Lemma stamp_shape (f : naive) :
  1000 <= year f <= 9999 ->
  1 <= month f <= 12 -> 1 <= day f <= 31 ->
  0 <= hour f < 24 -> 0 <= minute f < 60 -> 0 <= second f < 60 ->
  clock_shape (stamp f).
Proof.
  intros Hy Hm Hd Hh Hmi Hs. unfold clock_shape, stamp.
  exists (str_of_Z (year f)), (two_digits (month f)), (two_digits (day f)),
    (two_digits (hour f)), (two_digits (minute f)), (two_digits (second f)).
  split; [reflexivity|].
  repeat split; try (apply four_digit_year; lia);
    try (apply two_digit_field; lia).
Qed.

(** Rendering the result of [fromtimestamp] for an instant within the
    second [secs]. *)
Lemma shown_within_second (rt : Runtime) (secs us : Z) :
  (let f := of_wall (secs + localtime_offset (local rt) secs) us in
   match (if year_in_range f then Return (naive_datetime f) else Raise ValueError) with
   | Return dt => strftime (fields dt) "%Y-%m-%d %H:%M:%S"
   | Raise _ => Return INVALID_TIMESTAMP
   | Unspecified => Unspecified
   end)
  = shown_at rt secs.
Proof.
  cbv zeta. unfold shown_at, year_in_range.
  rewrite (of_wall_year _ us).
  destruct (_ && _); [|reflexivity].
  cbn [fields naive_datetime]. rewrite strftime_stamp.
  now rewrite of_wall_stamp.
Qed.

Lemma timestamp_to_date_seconds (rt : Runtime) (s : string) (n : Z) :
  PyInt.int s = Return n -> n < 10 ^ 12 ->
  timestamp_to_date rt s = shown_at rt n.
Proof.
  intros Hi Hn. unfold timestamp_to_date. rewrite Hi.
  replace (n <? 10 ^ 12) with true by (symmetry; apply Z.ltb_lt; lia).
  unfold fromtimestamp. cbn [inject_Z Qnum Qden].
  replace (round_half_even (n * 1000000) 1) with (n * 1000000)
    by (symmetry; rewrite <- (Z.mul_1_r (n * 1000000)) at 1;
        apply round_half_even_exact; lia).
  rewrite Z.div_mul by lia.
  apply shown_within_second.
Qed.
(** X18: the cosmetic calls each axes of a returning call has received,
    most recent first: the title on the first axes only; the axis
    labels on the last axes only, which is the first only when at most
    one series is selected; under them the grid and formatter settings
    of the plotting loop. *)
Theorem cosmetic_calls_of_each_axes (a : args) (s s' : plt.state)
        (res : result) (i : nat) (ax : plt.Axes) :
  run a s = (Return res, s') → plt.axes s' !! i = Some ax →
  plt.ax_calls ax
  = (if bool_decide (i = 0) then [plt.SetTitle (title a)] else [])
    ++ (if bool_decide (i = length (plt.axes s') - 1)
        then [plt.SetYlabel (ylabel a); plt.SetXlabel (xlabel a)] else [])
    ++ (if bool_decide (i = 0)
        then (if bool_decide (selected_slots a = []) then []
              else [plt.Grid true; plt.XaxisSetMinorFormatter (date_format a);
                    plt.SetFmtXdata (date_format a);
                    plt.XaxisGrid true "minor"])
        else [plt.YaxisSetTicklabels []; plt.YaxisGrid false;
              plt.XaxisGrid false "major"; plt.SetFmtXdata (date_format a)]).
Proof.
  intros H Hi.
  destruct (returned_axes _ _ _ _ _ _ _ _ _ _ _ H Hi)
    as (use_df & L & ax0 & Hs & HL & -> & HLi & ->).
  rewrite final_axes_length.
  pose proof (all_plots_slots PLOT_COLORS a) as Hk.
  destruct (figure_axes_inv _ _ _ _ _ _ _ HL HLi)
    as [[Hnil ->] | (nd & drawn & Hnd & Hd & ->)].
  - rewrite Hnil in HL, Hk. simpl in HL. injection HL as <-.
    destruct i as [|i]; [|done]. unfold finish. simpl.
    destruct (selected_slots a); [done | simpl in Hk; lia].
  - unfold finish.
    assert (selected_slots a ≠ []) as Hne.
    { intros Hnil. rewrite Hnil in Hk. simpl in Hk.
      apply lookup_lt_Some in Hnd. lia. }
    rewrite (bool_decide_eq_false_2 (selected_slots a = [])) by done.
    repeat case_bool_decide; try done; try lia.
Qed.
(** * holes2/electrical: the KiCad schematic editing helpers

    A shallow embedding of [kicad_utils.py] and [schematic_editor.py].
    Both files define a class [SchematicEditor] over a [kiutils] schematic;
    each class is a module here.  Methods are computations in a state and
    exception monad: the state is the editor object together with the part
    of the outside world a method can touch (files, standard output, the
    source of fresh uuids), and a Python [raise] is the [Raised] outcome.

    Numbers are Python floats, that is binary64, Rocq's primitive [float]. *)

From Stdlib Require Import Ascii String Floats QArith Qabs.
From stdpp Require Import gmap strings list fin_maps pretty.

Open Scope string_scope.

(** ** Outcomes of Python calls *)

Inductive exn :=
| ValueError (msg : string)            (* raise ValueError(msg) *)
| UnpackError (expected got : nat)     (* ValueError of [a, b = xs] when len(xs) is not 2 *)
| Exception_ (msg : string)            (* raise Exception(msg), as kiutils does *)
| OSError                              (* a failing file-system call *)
| IndexError                           (* kiutils parsing a file that holds nothing *)
| ZeroDivisionError                    (* x / 0.0 *)
| OverflowError.                       (* an infinite float to int, a huge int to float *)

Inductive outcome (A : Type) :=
| Returned (a : A)
| Raised (e : exn).
Arguments Returned {A} a.
Arguments Raised {A} e.

Definition raises {A} (o : outcome A) : Prop := ∃ e, o = Raised e.

(** [py Σ A]: a computation over the state [Σ] that returns an [A] or
    raises; the state reached when the exception left is kept, as in Python. *)
Definition py (Σ A : Type) : Type := Σ → outcome A * Σ.

Global Instance py_ret {Σ} : MRet (py Σ) := λ A a σ, (Returned a, σ).
Global Instance py_bind {Σ} : MBind (py Σ) := λ A B f m σ,
  match m σ with
  | (Returned a, σ') => f a σ'
  | (Raised e, σ') => (Raised e, σ')
  end.

Definition raise {Σ A} (e : exn) : py Σ A := λ σ, (Raised e, σ).
Definition gets {Σ A} (f : Σ → A) : py Σ A := λ σ, (Returned (f σ), σ).
Definition modify {Σ} (f : Σ → Σ) : py Σ unit := λ σ, (Returned (), f σ).
Definition lift_outcome {Σ A} (o : outcome A) : py Σ A := λ σ, (o, σ).

(** ** The outside world *)

Module kiutils.

Module Position.
Record t := mk { X : float; Y : float; angle : option float }.
End Position.

Module Property.
Record t := mk { key : string; value : string; position : Position.t }.
End Property.

Module SchematicSymbol.
Record t := mk {
  libraryIdentifier : string;
  position : Position.t;
  unit : Z;
  uuid : string;
  properties : list Property.t
}.
End SchematicSymbol.

Module DrawnWire.
Record t := mk { points : list Position.t; uuid : string }.
End DrawnWire.

Module Junction.
Record t := mk { position : Position.t; diameter : float; uuid : string }.
End Junction.

Module Label.
Record t := mk { text : string; position : Position.t; uuid : string }.
End Label.

Module GlobalLabel.
Record t := mk { text : string; shape : string; position : Position.t; uuid : string }.
End GlobalLabel.

Module Schematic.
Record t := mk {
  schematicSymbols : list SchematicSymbol.t;
  wires : list DrawnWire.t;
  junctions : list Junction.t;
  labels : list Label.t;
  globalLabels : list GlobalLabel.t
}.

Definition empty : t := mk [] [] [] [] [].
End Schematic.

End kiutils.
Import kiutils.

(** What a file holds: the S-expression of a schematic (its text is the
    library's business), or nothing yet when it was opened for writing and
    not written. *)
Inductive content :=
| Truncated
| Serialized (sch : Schematic.t).

Record world := World {
  files : gmap string content;
  stdout : list string;
  uuid_source : nat → string;   (* the uuids that uuid4() will draw, in order *)
  uuid_drawn : nat;
  io_faults : option nat        (* file-system calls that succeed before the
                                   device fails; [None]: it never fails *)
}.

Definition set_files (f : gmap string content → gmap string content) (w : world) : world :=
  World (f (files w)) (stdout w) (uuid_source w) (uuid_drawn w) (io_faults w).

(** print(line) *)
Definition print (line : string) : py world unit :=
  modify (λ w, World (files w) (stdout w ++ [line]) (uuid_source w) (uuid_drawn w) (io_faults w)).

(** str(uuid.uuid4()) *)
Definition uuid4 : py world string := λ w,
  (Returned (uuid_source w (uuid_drawn w)),
   World (files w) (stdout w) (uuid_source w) (S (uuid_drawn w)) (io_faults w)).

(** Every file-system call passes here first. *)
Definition io_call : py world unit := λ w,
  match io_faults w with
  | None => (Returned (), w)
  | Some 0 => (Raised OSError, w)
  | Some (S n) => (Returned (), World (files w) (stdout w) (uuid_source w) (uuid_drawn w) (Some n))
  end.

(** open(path, 'w'): creates the file or empties it. *)
Definition open_w (path : string) : py world unit :=
  io_call;; modify (set_files <[path := Truncated]>).

(** outfile.write(data) on a file opened by [open_w]. *)
Definition write (path : string) (data : content) : py world unit :=
  io_call;; modify (set_files <[path := data]>).

(** Schematic.to_file(filepath): [with open(filepath, 'w') as outfile:
    outfile.write(self.to_sexpr())]. *)
Definition to_file (sch : Schematic.t) (filepath : string) : py world unit :=
  open_w filepath;; write filepath (Serialized sch).

(** Schematic.from_file(filepath): the path must be a file; it is read and
    parsed, and the parser fails with IndexError on a file that holds
    nothing. *)
Definition from_file (filepath : string) : py world Schematic.t :=
  fs ← gets files;
  match fs !! filepath with
  | None => raise (Exception_ "Given path is not a file!")
  | Some data =>
      io_call;;
      match data with
      | Serialized sch => mret sch
      | Truncated => raise IndexError
      end
  end.

(** ** pathlib *)

Module pathlib.

(** A parsed path: the text up to and including the last separator, and
    the final component. *)
Record Path := mk { parent : string; name : string }.

(** str(path) *)
Definition str (p : Path) : string := parent p ++ name p.

(** name.rfind(c) *)
Fixpoint rfind (c : ascii) (s : string) : option nat :=
  match s with
  | EmptyString => None
  | String a s' =>
      match rfind c s' with
      | Some i => Some (S i)
      | None => if decide (a = c) then Some 0 else None
      end
  end.

(** c in s *)
Definition contains (c : ascii) (s : string) : bool := bool_decide (is_Some (rfind c s)).

(** PurePath.suffix on the final component: [i = name.rfind('.')], the
    text from [i] on when [0 < i < len(name) - 1], else the empty string. *)
Definition suffix (name : string) : string :=
  match rfind "."%char name with
  | Some i =>
      if bool_decide (0 < i ∧ i < String.length name - 1)
      then String.substring i (String.length name - i) name
      else ""
  | None => ""
  end.

(** The final component without its suffix: [name] when the suffix is
    empty, else [name[:-len(old_suffix)]]. *)
Definition drop_suffix (name : string) : string :=
  let old_suffix := suffix name in
  if bool_decide (old_suffix = "") then name
  else String.substring 0 (String.length name - String.length old_suffix) name.

(** PurePath.with_suffix(suffix) *)
Definition with_suffix (p : Path) (sfx : string) : outcome Path :=
  if contains "/"%char sfx then Raised (ValueError "Invalid suffix")
  else if bool_decide (sfx ≠ "" ∧ String.get 0 sfx ≠ Some "."%char ∨ sfx = ".")
  then Raised (ValueError "Invalid suffix")
  else if bool_decide (name p = "") then Raised (ValueError "path has an empty name")
  else Returned (mk (parent p) (drop_suffix (name p) ++ sfx)).

End pathlib.
Import pathlib.

(** f"{n}" for a non-negative int *)
Definition fmt_int (n : nat) : string := pretty n.

(** ** Editing sessions *)

(** An editor object [self] of class [E] and the world around it. *)
Record session (E : Type) := Session { self : E; env : world }.
Arguments Session {E} self env.
Arguments self {E} s.
Arguments env {E} s.

Definition in_env {E A} (m : py world A) : py (session E) A := λ σ,
  let '(o, w) := m (env σ) in (o, Session (self σ) w).
Definition get_self {E} : py (session E) E := gets self.
Definition set_self {E} (f : E → E) : py (session E) unit :=
  modify (λ σ, Session (f (self σ)) (env σ)).

(** The reference designator a symbol carries: some property of it has key
    "Reference" and that value. *)
Definition has_reference (reference : string) (symbol : SchematicSymbol.t) : Prop :=
  Exists (λ prop, Property.key prop = "Reference" ∧ Property.value prop = reference)
         (SchematicSymbol.properties symbol).

Global Instance has_reference_dec reference symbol : Decision (has_reference reference symbol).
Proof. unfold has_reference. apply _. Defined.
Lemma one_classifier_is_collaborator_witness :
  MOS.F two_coins (3#2) 1 = Ok (3#4)%Q /\
  returns (MOS.pmf two_coins (3#2) 1) (1#2).
Proof.
  destruct (one_classifier_is_collaborator two_coins (3#2) (3#4) (1#2))
    as [HF Hpmf]; [reflexivity | reflexivity |].
  split; [apply HF; discriminate | exact Hpmf].
Defined.

(** X8.  Over a collaborator whose [cdf] and [pmf] agree and whose [cdf] is
    [1] at [n], with [1 <= n < 2^53], [p_value(1, t)] is [pmf(n, t)]: the
    chance that the best of the [t] classifiers gets every example right. *)
Theorem p_value_of_one_is_top_mass
        (self : MOS.obj) (c p : Z -> Q) (t : Z) :
  consistent_upto (MOS._pb self) c p (MOS.n self) ->
  (c (MOS.n self) == 1)%Q ->
  1 <= MOS.n self < 2 ^ 53 ->
  exists v m : Q,
    MOS.p_value self 1 t = Ok v /\
    MOS.pmf self (inject_Z (MOS.n self)) t = Ok m /\
    (v == m)%Q.
Proof.
  intros Hcons Hone Hn.
  pose proof (pmf_value self c p (MOS.n self) (MOS.n self) t Hcons
                ltac:(lia)) as Hm.
  destruct Hcons as (Hans & _ & Hstep).
  exists (1 - c (MOS.n self - 1)%Z ^ t)%Q. eexists.
  split; [| split; [exact Hm |]].
  - unfold MOS.p_value, MOS.F, math_floor.
    rewrite (Qfloor_of_int _ _ (count_minus_one_at_one (MOS.n self) Hn)).
    destruct (Z.ltb_spec (MOS.n self - 1) 0) as [Hneg | _]; [lia |].
    destruct (Hans (MOS.n self - 1)) as [-> _]; [lia |]. reflexivity.
  - rewrite (Hstep (MOS.n self)) by lia. rewrite Hone, Qpower_1.
    reflexivity.
Qed.

Lemma p_value_of_one_is_top_mass_witness :
  exists v m : Q,
    MOS.p_value two_coins 1 3 = Ok v /\
    MOS.pmf two_coins 2 3 = Ok m /\
    (v == m)%Q.
Proof.
  apply (p_value_of_one_is_top_mass two_coins
           (PoiBinRef.cdf_at [1#2; 1#2]%Q) (PoiBinRef.pmf_at [1#2; 1#2]%Q) 3).
  - apply (reference_consistent 2 [1#2; 1#2]%Q 2).
  - reflexivity.
  - simpl. lia.
Defined.

(** ** Sums *)

Lemma Qsum_ext (f g : Z -> Q) (m : nat) :
  (forall k, 0 <= k <= Z.of_nat m -> (f k == g k)%Q) ->
  (Qsum f m == Qsum g m)%Q.
Proof.
  induction m as [|m IH]; intros Hfg; cbn [Qsum].
  - apply Hfg. lia.
  - rewrite IH by (intros k Hk; apply Hfg; lia).
    rewrite (Hfg (Z.of_nat (S m))) by lia. reflexivity.
Qed.

Lemma Qsum_le (f g : Z -> Q) (m : nat) :
  (forall k, 0 <= k <= Z.of_nat m -> (f k <= g k)%Q) ->
  (Qsum f m <= Qsum g m)%Q.
Proof.
  induction m as [|m IH]; intros Hfg; cbn [Qsum].
  - apply Hfg. lia.
  - apply Qplus_le_compat; [apply IH; intros k Hk; apply Hfg; lia |].
    apply Hfg. lia.
Qed.

Lemma Qsum_between (f : Z -> Q) (m : nat) :
  (forall k, 0 <= k <= Z.of_nat m -> (0 <= f k <= 1)%Q) ->
  (0 <= Qsum f m <= inject_Z (Z.of_nat m + 1))%Q.
Proof.
  induction m as [|m IH]; intros Hf; cbn [Qsum].
  - apply (Hf 0). lia.
  - destruct IH as [IHlow IHup]; [intros k Hk; apply Hf; lia |].
    destruct (Hf (Z.of_nat (S m))) as [Hlow Hup]; [lia |].
    replace (Z.of_nat (S m) + 1) with ((Z.of_nat m + 1) + 1) by lia.
    rewrite (inject_Z_plus (Z.of_nat m + 1) 1).
    change (inject_Z 1) with 1%Q. split; lra.
Qed.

* _Task item_: Copy each line of the listing that carries the string "object".

* _Problem solution_:
    exception monad: the state is the editor object together with the part
(** An editor object [self] of class [E] and the world around it. *)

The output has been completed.